In local papers, her childhood poems were printed readily, but the reading of Horace Greeley's "Recollections of a Busy Life," in which he had some good advice for youthful writers, caused her to determine not to be tempted to allow her doggerel to be published. When she was less than two year old, her parents removed with her to Grafton, Massachusetts. Bishop was unusually precocious, and had learned to read when only four years old. Her talent for singing also developed early, and she was in constant demand as an entertainer.

She was instructed by private tutors. In 1865, she entered the graded school at Grafton, Massachusetts, and on leaving the high school in 1875 was the first girl to complete the classical course. At the age of sixteen years, while still a school girl, she became the local editor of the Grafton Herald.

==Career==
===Teacher===
Although offered a scholarship at Wesleyan University, she decided to enter at once her chosen profession as a teacher, beginning the week following her graduation from high school. She taught in the public schools of Grafton and Sutton, Massachusetts for many years. During that time, she gave lectures quite frequently in the vicinity and often appeared in the home drama, making her greatest success as Lady Macbeth.

===Writer===
Her stories and poems were published by the Westborough Chronotype. She contributed botanical articles dealing with the flora of the section to the Worcester newspapers, and she was local correspondent for the Associated Press. As her writing became more widely known, her work appeared in The Youth's Companion, and other journals of nationwide circulation, never adopting a pen name, and rarely using her own name or initials.

===Editor and publisher===
In 1887, she was honored by the appointment as editor of the Massachusetts Ploughman (also known as The Massachusetts Plowman) of Boston (1840–1906), then considered the leading agricultural and farm authority. For several years, wrote for it fourteen columns of original matter each week, and selected contributed poems and stories for publication, beside doing other editorial work for its eight pages and reporting stenographically the farmers' meetings held under its auspices. The position offered her had never been taken by a woman, and, indeed, the work that she did was never attempted previously, for she had the charge of almost the entire journal from the first. A few months after she accepted the position, the proprietor died, and the entire paper was in her hands for six months. In the autumn, the paper was purchased by another owner, but the chief editorial work remained in her hands. The paper was enlarged from four to eight pages in the meantime and, as before, was published each week. Her best work for The Boston Globe was the history of Grafton, written on its 250th anniversary.

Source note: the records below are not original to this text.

(** Congruent times less than half a period apart are equal. *)
Lemma mod_close a b p :
  0 < p -> a mod p = b mod p -> - p < a - b < p -> a = b.
Proof.
  intros Hp Hm Hd.
  pose proof (Z.div_mod a p ltac:(lia)). pose proof (Z.div_mod b p ltac:(lia)).
  assert (a / p = b / p) by nia. nia.
Qed.

Lemma reconstruct_time_start start now :
  0 <= now < 2 ^ 62 -> Z.abs (start - now) < 2 ^ 31 ->
  reconstruct_time (wrap_u 32 start) now = start.
Proof.
  intros Hn Hd. pose proof (wrap_u_range 32 start ltac:(lia)) as Hu.
  destruct (reconstruct_time_spec _ _ Hu Hn) as [Hm Hc].
  apply (mod_close _ _ (2 ^ 32)); [lia|done|].
  change (2 ^ 31) with 2147483648 in *. change (2 ^ 32) with 4294967296. lia.
Qed.

Lemma u32_bytes z : 0 <= z < 2 ^ 32 -> u32_from_be_bytes (u32_to_be_bytes z) = z.
Proof.
  intros Hz. unfold u32_from_be_bytes, u32_to_be_bytes. cbn [fold_left].
  rewrite !bz_zb. change (2 ^ 32) with 4294967296 in Hz. Z.div_mod_to_equations. lia.
Qed.

Lemma u32_from_be_bytes_range l : length l = 4%nat -> 0 <= u32_from_be_bytes l < 2 ^ 32.
Proof.
  destruct l as [|a [|b [|c [|d [|? ?]]]]]; try done. intros _.
  unfold u32_from_be_bytes. cbn [fold_left]. byte_bounds.
  change (2 ^ 32) with 4294967296. lia.
Qed.

(** ** Addresses *)

Lemma length_mapped_ipv6 ip : length (mapped_ipv6 ip) = 16%nat.
Proof. destruct ip; [done|apply length_vec_to_list]. Qed.

Lemma to_ipv4_mapped_Some o v4 :
  to_ipv4_mapped o = Some v4 <->
  exists a b c d, v4 = V4 a b c d /\ o = to_ipv6_mapped a b c d.
Proof.
  split.
  - intros Hm. inv_all_vec_fin. unfold to_ipv4_mapped in Hm. cbn in Hm.
    case_bool_decide as E; [|done]. injection Hm as <-.
    do 4 eexists. split; [done|]. by simplify_eq/=.
  - by intros (a & b & c & d & -> & ->).
Qed.

(** The token's address bytes only depend on the canonical address. *)
Lemma mapped_ipv6_canonical ip : mapped_ipv6 (to_canonical ip) = mapped_ipv6 ip.
Proof.
  destruct ip as [|o]; [done|]. cbn. destruct (to_ipv4_mapped o) as [v4|] eqn:E; [|done].
  by apply to_ipv4_mapped_Some in E as (a & b & c & d & -> & ->).
Qed.

Lemma mapped_ipv6_inj a b :
  mapped_ipv6 a = mapped_ipv6 b -> to_canonical a = to_canonical b.
Proof.
  assert (Hc : forall a b c d o, mapped_ipv6 (V4 a b c d) = vec_to_list o ->
             to_ipv4_mapped o = Some (V4 a b c d)).
  { intros. apply to_ipv4_mapped_Some. do 4 eexists. split; [done|].
    by apply vec_to_list_inj2. }
  destruct a as [a1 a2 a3 a4|o], b as [b1 b2 b3 b4|o']; intros E.
  - cbn in E. by simplify_eq.
  - cbn. by rewrite (Hc _ _ _ _ o' E).
  - cbn. by rewrite (Hc _ _ _ _ o (eq_sym E)).
  - cbn in E. apply vec_to_list_inj2 in E as ->. done.
Qed.

(** * Acceptance *)

Section acceptance.
Context `{Crypto}.

(** ** The scan over the keys *)

(** The key [k] issued the 16 bytes: its MAC of the time field matches. *)
Definition v2_issued (bytes : list byte) (k : SecretKey) : bool :=
  bool_decide (take 8 (mac_sha256 (key k) (slice 0 4 bytes)) = slice 4 12 bytes).

(** The token is bound by [k] to the address bytes [ip16]. *)
Definition v2_bound (bytes ip16 : list byte) (k : SecretKey) : bool :=
  bool_decide (take 4 (mac_sha256 (key k) (slice 0 4 bytes ++ ip16)) = slice 12 16 bytes).

Lemma match_v2_cases bytes k ip16 :
  match_v2 bytes k ip16 =
    if v2_issued bytes k then if v2_bound bytes ip16 k then V2Ok else IpMismatch
    else TimeMismatch.
Proof.
  unfold match_v2, v2_issued, v2_bound, hmac_sha256. cbn [concat].
  rewrite !app_nil_r. by destruct (bool_decide (take 8 _ = _)).
Qed.

(** The loop stops at the first key that issued the token. *)
Lemma v2_scan_find bytes ip16 keys :
  v2_scan bytes ip16 keys =
    match find_first (v2_issued bytes) keys with
    | Some k => if v2_bound bytes ip16 k then (Some (label k), false) else (None, true)
    | None => (None, false)
    end.
Proof.
  induction keys as [|k keys IH]; cbn [v2_scan find_first]; [done|].
  rewrite match_v2_cases. destruct (v2_issued bytes k); [|done].
  by destruct (v2_bound bytes ip16 k).
Qed.

(** ** The shape of a v1 token *)

(** The three fields of a well-formed v1 token and its start time. *)
Definition v1_fields (raw uuid ts hmac_b64 : str) (start : Z) : Prop :=
  raw = uuid ++ !"_" ++ ts ++ !"_" ++ hmac_b64 /\
  (Byte.x5f ∉ uuid) /\ (Byte.x5f ∉ ts) /\
  len uuid = 36 /\ 0 < len ts <= 12 /\
  parse_signed i64_min i64_max ts = Some start.
(* ===== verification/Io.v ===== *)
(** * Effects of a connection: the socket, the clocks and the error channel

    A handler runs in the monad [M]: it takes the [World] of one connection and
    gives an outcome and the world after it.  The world holds what the
    environment will do (the bytes or frames the client sends, which writes
    fail, what the clocks show: all arbitrary) and what the program did (the
    actions, in order, and the statistics of the connection).

    [?] of the source is [let*]: an error ends the handler, the world keeps what
    was done before it.  A panic and an exhausted loop bound are outcomes of
    their own, so that their absence is a theorem. *)

From S2P Require Import Prelude RustStr Stats.

(** ** Errors: [io::ErrorKind] as far as the program tells kinds apart *)

Inductive ErrorKind : Type :=
  | UnexpectedEof
  | ConnectionReset
  | ConnectionAborted
  | BrokenPipe
  | Interrupted
  | InvalidData
  | PermissionDenied
  | WouldBlock
  | TimedOut
  | AddrNotAvailable
  | OtherKind.

#[export] Instance ErrorKind_eq_dec : EqDecision ErrorKind.
Proof. solve_decision. Defined.

Record io_error : Type := mkErr { e_kind : ErrorKind; e_msg : str }.

(** ** What the environment does *)

(** The bytes of the transport, after TLS, with the errors of [read] between
    them; the end of the list is the end of the stream. *)
Inductive rx_event : Type :=
  | RxByte (b : byte)
  | RxErr (e : io_error).

(** What [tungstenite::WebSocket::read] returns. *)
Inductive Message : Type :=
  | Text (s : str)
  | Binary (b : list byte)
  | Control                (* Ping, Pong, Frame *)
  | Close.

Inductive ws_error : Type :=
  | WsIo (e : io_error)
  | WsOther (msg : str).

Inductive ws_event : Type :=
  | WsMsg (m : Message)
  | WsErr (e : ws_error).

(** How one call of [write_all], [send] or [flush] ends: a failing write has
    written some prefix. *)
Inductive wr_event : Type :=
  | WrOk
  | WrFail (written : nat) (e : io_error).

(** ** What the program does *)

Inductive action : Type :=
  | Sent (b : list byte)          (* bytes on a raw transport *)
  | SentFrame (m : Message)       (* a WebSocket frame *)
  | CloseNotify                   (* TLS close_notify *)
  | Slept (secs : Z)
  | Datagram (b : list byte).     (* an event to the syslog collector *)

Record World : Type := mkWorld {
  w_rx : list rx_event;
  w_ws : list ws_event;
  w_ws_end : ws_error;            (* what [read] gives after the last frame *)
  w_bursts : list nat;            (* how many bytes a non-exact read finds *)
  w_wr : list wr_event;           (* after the list, writes succeed *)
  w_mono : nat -> Z;              (* the monotonic clock, in nanoseconds *)
  w_wall : nat -> N;              (* the system clock, in seconds *)
  w_stamp : nat -> str;           (* the system clock as RFC 3339 text *)
  w_tick : nat;                   (* how many times a clock was read *)
  w_out : list action;
  w_stats : ConnStats
}.

Definition set_rx v w := mkWorld v (w_ws w) (w_ws_end w) (w_bursts w) (w_wr w) (w_mono w)
  (w_wall w) (w_stamp w) (w_tick w) (w_out w) (w_stats w).
Definition set_ws v w := mkWorld (w_rx w) v (w_ws_end w) (w_bursts w) (w_wr w) (w_mono w)
  (w_wall w) (w_stamp w) (w_tick w) (w_out w) (w_stats w).
Definition set_bursts v w := mkWorld (w_rx w) (w_ws w) (w_ws_end w) v (w_wr w) (w_mono w)
  (w_wall w) (w_stamp w) (w_tick w) (w_out w) (w_stats w).
Definition set_wr v w := mkWorld (w_rx w) (w_ws w) (w_ws_end w) (w_bursts w) v (w_mono w)
  (w_wall w) (w_stamp w) (w_tick w) (w_out w) (w_stats w).
Definition set_tick v w := mkWorld (w_rx w) (w_ws w) (w_ws_end w) (w_bursts w) (w_wr w)
  (w_mono w) (w_wall w) (w_stamp w) v (w_out w) (w_stats w).
Definition set_out v w := mkWorld (w_rx w) (w_ws w) (w_ws_end w) (w_bursts w) (w_wr w)
  (w_mono w) (w_wall w) (w_stamp w) (w_tick w) v (w_stats w).
Definition set_stats v w := mkWorld (w_rx w) (w_ws w) (w_ws_end w) (w_bursts w) (w_wr w)
  (w_mono w) (w_wall w) (w_stamp w) (w_tick w) (w_out w) v.

(** ** The monad *)

Inductive outcome (A : Type) : Type :=
  | Done (a : A)
  | Fail (e : io_error)
  | Panicked
  | OutOfFuel.
Arguments Done {A} a.
Arguments Fail {A} e.
Arguments Panicked {A}.
Arguments OutOfFuel {A}.

Definition M (A : Type) : Type := World -> outcome A * World.

Definition ret {A} (a : A) : M A := fun w => (Done a, w).
Definition fail {A} (k : ErrorKind) (msg : str) : M A := fun w => (Fail (mkErr k msg), w).
Definition raise {A} (e : io_error) : M A := fun w => (Fail e, w).
Definition panic {A} : M A := fun w => (Panicked, w).
Definition out_of_fuel {A} : M A := fun w => (OutOfFuel, w).

Definition bind {A B} (m : M A) (k : A -> M B) : M B := fun w =>
  match m w with
  | (Done a, w') => k a w'
  | (Fail e, w') => (Fail e, w')
  | (Panicked, w') => (Panicked, w')
  | (OutOfFuel, w') => (OutOfFuel, w')
  end.

(** The [Result] of a call, for a caller that matches on it. *)
Definition try {A} (m : M A) : M (result A io_error) := fun w =>
  match m w with
  | (Done a, w') => (Done (Ok a), w')
  | (Fail e, w') => (Done (Err e), w')
  | (Panicked, w') => (Panicked, w')
  | (OutOfFuel, w') => (OutOfFuel, w')
  end.

Notation "'let*' x := m 'in' k" := (bind m (fun x => k))
  (at level 10, x name, m at level 100, k at level 200,
   format "'[hv' 'let*'  x  :=  m  'in'  '/' k ']'") : rmbt_scope.
Notation "'do*' m 'in' k" := (bind m (fun _ => k))
  (at level 10, m at level 100, k at level 200,
   format "'[hv' 'do*'  m  'in'  '/' k ']'") : rmbt_scope.

(** [let _ = m;] *)
Definition ignore {A} (m : M A) : M unit := do* try m in ret tt.

(** ** Primitives *)

Definition act (a : action) : M unit := fun w => (Done tt, set_out (w_out w ++ [a]) w).

Definition update_stats (f : ConnStats -> ConnStats) : M unit := fun w =>
  (Done tt, set_stats (f (w_stats w)) w).

(** [Instant::now()] *)
Definition instant_now : M Z := fun w =>
  (Done (w_mono w (w_tick w)), set_tick (S (w_tick w)) w).

(** [start.elapsed().as_nanos()]; [Instant] subtraction saturates at zero. *)
Definition elapsed (start : Z) : M Z :=
  let* now := instant_now in ret (Z.max 0 (now - start)).

(** The two readings of the system clock a token validation may make. *)
Definition wall_clock : M (nat -> N) := fun w =>
  (Done (fun i => w_wall w (w_tick w + i)%nat), set_tick (S (S (w_tick w))) w).

(** [chrono::Utc::now().to_rfc3339_opts(Millis, true)] *)
Definition timestamp : M str := fun w =>
  (Done (w_stamp w (w_tick w)), set_tick (S (w_tick w)) w).

Definition next_write : M wr_event := fun w =>
  match w_wr w with
  | [] => (Done WrOk, w)
  | e :: l => (Done e, set_wr l w)
  end.

(** ** The transport: plain TCP or TLS *)

(** [write_all] *)
Definition transport_write_all (data : list byte) : M unit :=
  let* r := next_write in
  match r with
  | WrOk => act (Sent data)
  | WrFail n e => do* act (Sent (take n data)) in raise e
  end.

Definition transport_flush : M unit :=
  let* r := next_write in
  match r with WrOk => ret tt | WrFail _ e => raise e end.

Definition eof : io_error := mkErr UnexpectedEof !"failed to fill whole buffer".

(** [read_exact] of the standard library: interrupted reads are retried. *)
Fixpoint rx_exact (n : nat) (rx : list rx_event) : outcome (list byte) * list rx_event :=
  match n with
  | O => (Done [], rx)
  | S n' =>
      (fix next (rx : list rx_event) : outcome (list byte) * list rx_event :=
         match rx with
         | [] => (Fail eof, [])
         | RxByte b :: rx' =>
             match rx_exact n' rx' with
             | (Done l, rx'') => (Done (b :: l), rx'')
             | r => r
             end
         | RxErr e :: rx' => if decide (e_kind e = Interrupted) then next rx' else (Fail e, rx')
         end) rx
  end.

(** [take(n).read_until(delim)]: the bytes up to and including the delimiter, or
    [n] bytes, or all there is. *)
Fixpoint rx_until (n : nat) (delim : byte) (rx : list rx_event)
    : outcome (list byte) * list rx_event :=
  match rx with
  | [] => (Done [], [])
  | RxByte b :: rx' =>
      match n with
      | O => (Done [], rx)
      | S n' =>
          if decide (b = delim) then (Done [b], rx')
          else
            match rx_until n' delim rx' with
            | (Done l, rx'') => (Done (b :: l), rx'')
            | r => r
            end
      end
  | RxErr e :: rx' =>
      match n with
      | O => (Done [], rx)
      | S _ => if decide (e_kind e = Interrupted) then rx_until n delim rx' else (Fail e, rx')
      end
  end.

(** [take(n).read_to_end]: [n] bytes or all there is. *)
Fixpoint rx_upto (n : nat) (rx : list rx_event) : outcome (list byte) * list rx_event :=
  match rx with
  | [] => (Done [], [])
  | RxByte b :: rx' =>
      match n with
      | O => (Done [], rx)
      | S n' =>
          match rx_upto n' rx' with
          | (Done l, rx'') => (Done (b :: l), rx'')
          | r => r
          end
      end
  | RxErr e :: rx' =>
      match n with
      | O => (Done [], rx)
      | S _ => if decide (e_kind e = Interrupted) then rx_upto n rx' else (Fail e, rx')
      end
  end.

(** The bytes in front of the next error or of the end, [n] at most. *)
Fixpoint rx_burst (n : nat) (rx : list rx_event) : list byte * list rx_event :=
  match n, rx with
  | S n', RxByte b :: rx' => let '(l, rx'') := rx_burst n' rx' in (b :: l, rx'')
  | _, _ => ([], rx)
  end.

Definition on_rx {A} (f : list rx_event -> outcome A * list rx_event) : M A := fun w =>
  let '(o, rx) := f (w_rx w) in (o, set_rx rx w).

(** A single [read] into a buffer of [n] bytes: at least one byte unless the
    stream ended. *)
Definition transport_read (n : nat) : M (list byte) := fun w =>
  match w_rx w with
  | RxErr e :: rx => (Fail e, set_rx rx w)
  | rx =>
      let found := match w_bursts w with [] => 1%nat | k :: _ => Nat.max 1 k end in
      let '(l, rx') := rx_burst (Nat.min n found) rx in
      (Done l, set_bursts (tail (w_bursts w)) (set_rx rx' w))
  end.

(** ** WebSocket frames, with [tungstenite] as the environment *)

(** The frames are read by the loops of [Stream]. *)
Definition on_ws {A} (f : ws_error -> list ws_event -> outcome A * list ws_event) : M A :=
  fun w => let '(o, l) := f (w_ws_end w) (w_ws w) in (o, set_ws l w).

(** [Err(tungstenite::Error::Io(e)) => Err(e)], and
    [Err(e) => Err(io::Error::other(e.to_string()))] *)
Definition ws_fail {A} (e : ws_error) : outcome A :=
  match e with WsIo e => Fail e | WsOther msg => Fail (mkErr OtherKind msg) end.

(** [send] and [flush]; their errors carry the text of the [tungstenite] error
    and, whatever its kind was, the kind [Other]. *)
Definition ws_send (m : Message) : M unit :=
  let* r := next_write in
  match r with WrOk => act (SentFrame m) | WrFail _ e => fail OtherKind (e_msg e) end.

Definition ws_flush : M unit :=
  let* r := next_write in
  match r with WrOk => ret tt | WrFail _ e => fail OtherKind (e_msg e) end.

(** How much input is left: the bound of the loops that consume input. *)
Definition input_left (w : World) : nat := (length (w_rx w) + length (w_ws w))%nat.

(** * Reasoning about handlers *)

(** [wp m Q w]: the run of [m] from [w] ends in an outcome and a world
    satisfying [Q]. *)
Definition wp {A} (m : M A) (Q : outcome A -> World -> Prop) (w : World) : Prop :=
  Q (fst (m w)) (snd (m w)).

Lemma wp_intro {A} (m : M A) (Q : outcome A -> World -> Prop) w o w' :
  wp m Q w -> m w = (o, w') -> Q o w'.
Proof. unfold wp. intros H E. by rewrite E in H. Qed.

Lemma wp_mono {A} (m : M A) (P Q : outcome A -> World -> Prop) w :
  wp m P w -> (forall o w', P o w' -> Q o w') -> wp m Q w.
Proof. unfold wp. auto. Qed.

Lemma wp_bind {A B} (m : M A) (k : A -> M B) (Q : outcome B -> World -> Prop) w :
  wp m (fun o w' =>
    match o with
    | Done a => wp (k a) Q w'
    | Fail e => Q (Fail e) w'
    | Panicked => Q Panicked w'
    | OutOfFuel => Q OutOfFuel w'
    end) w -> wp (bind m k) Q w.
Proof. cbv [wp bind]. by destruct (m w) as [[] ?]. Qed.

Lemma wp_try {A} (m : M A) (Q : outcome (result A io_error) -> World -> Prop) w :
  wp m (fun o w' =>
    match o with
    | Done a => Q (Done (Ok a)) w'
    | Fail e => Q (Done (Err e)) w'
    | Panicked => Q Panicked w'
    | OutOfFuel => Q OutOfFuel w'
    end) w -> wp (try m) Q w.
Proof. cbv [wp try]. by destruct (m w) as [[] ?]. Qed.

Lemma bind_Done {A B} (m : M A) (k : A -> M B) w a w' :
  m w = (Done a, w') -> bind m k w = k a w'.
Proof. unfold bind. by intros ->. Qed.

Lemma bind_Fail {A B} (m : M A) (k : A -> M B) w e w' :
  m w = (Fail e, w') -> bind m k w = (Fail e, w').
Proof. unfold bind. by intros ->. Qed.

(** The bytes of an action that go to the client. *)
Definition payload (a : action) : list byte :=
  match a with
  | Sent b => b
  | SentFrame (Text s) => s
  | SentFrame (Binary b) => b
  | _ => []
  end.

Lemma set_out_out v w : w_out (set_out v w) = v.
Proof. done. Qed.

(** A sequence that succeeds: both parts did. *)
Lemma bind_Done_inv {A B} (m : M A) (k : A -> M B) w b w' :
  bind m k w = (Done b, w') -> exists a w1, m w = (Done a, w1) /\ k a w1 = (Done b, w').
Proof. unfold bind. destruct (m w) as [[a| | |] w1]; try done. eauto. Qed.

She was a member of the executive committee of the New England Woman's Press Association, of which she was one of the first members.

===Affiliations===
Always interested in equal suffrage, she registered with the first women voters. Another reform measure that interested her was the prohibition of the liquor traffic, and she was active as a member of the Women's Christian Temperance Union. During World War I, she was occupied with writing, knitting, and doing other work for the men in service, as a member of the Red Cross and the Hospital Aid Association. She was also a member of the District Nurse Association, the Day Nursery Association, Parents' and Teachers' Association, Women's City Club of Boston, Quincy Woman's Club, Wollaston Woman's Club, Professional Woman's Club, the Presidents' Club, the Washington American League of Penwomen, the New York Women's Press Club, and other organizations.

==Personal life==
Her marriage to Frederick Herbert Bishop of Wollaston, Massachusetts, manager of the Universal Winding Company of Boston, took place at Grafton, September 21, 1889. Although she had no children of her own, she was a mother to Frederick's child by his first marriage, a son, Francis Herbert Bishop (b. 1886). Four additional other children were taken into the home: Grace Irene, Walter Howard Oliver, Miriam Nelson, and Virginia.

Bishop was interested in literature in general, and together with her husband, they
engaged in literary pursuits. Their home was located on Wollaston Heights. After an illness of several weeks, she died at her home in Wollaston, June 14, 1934.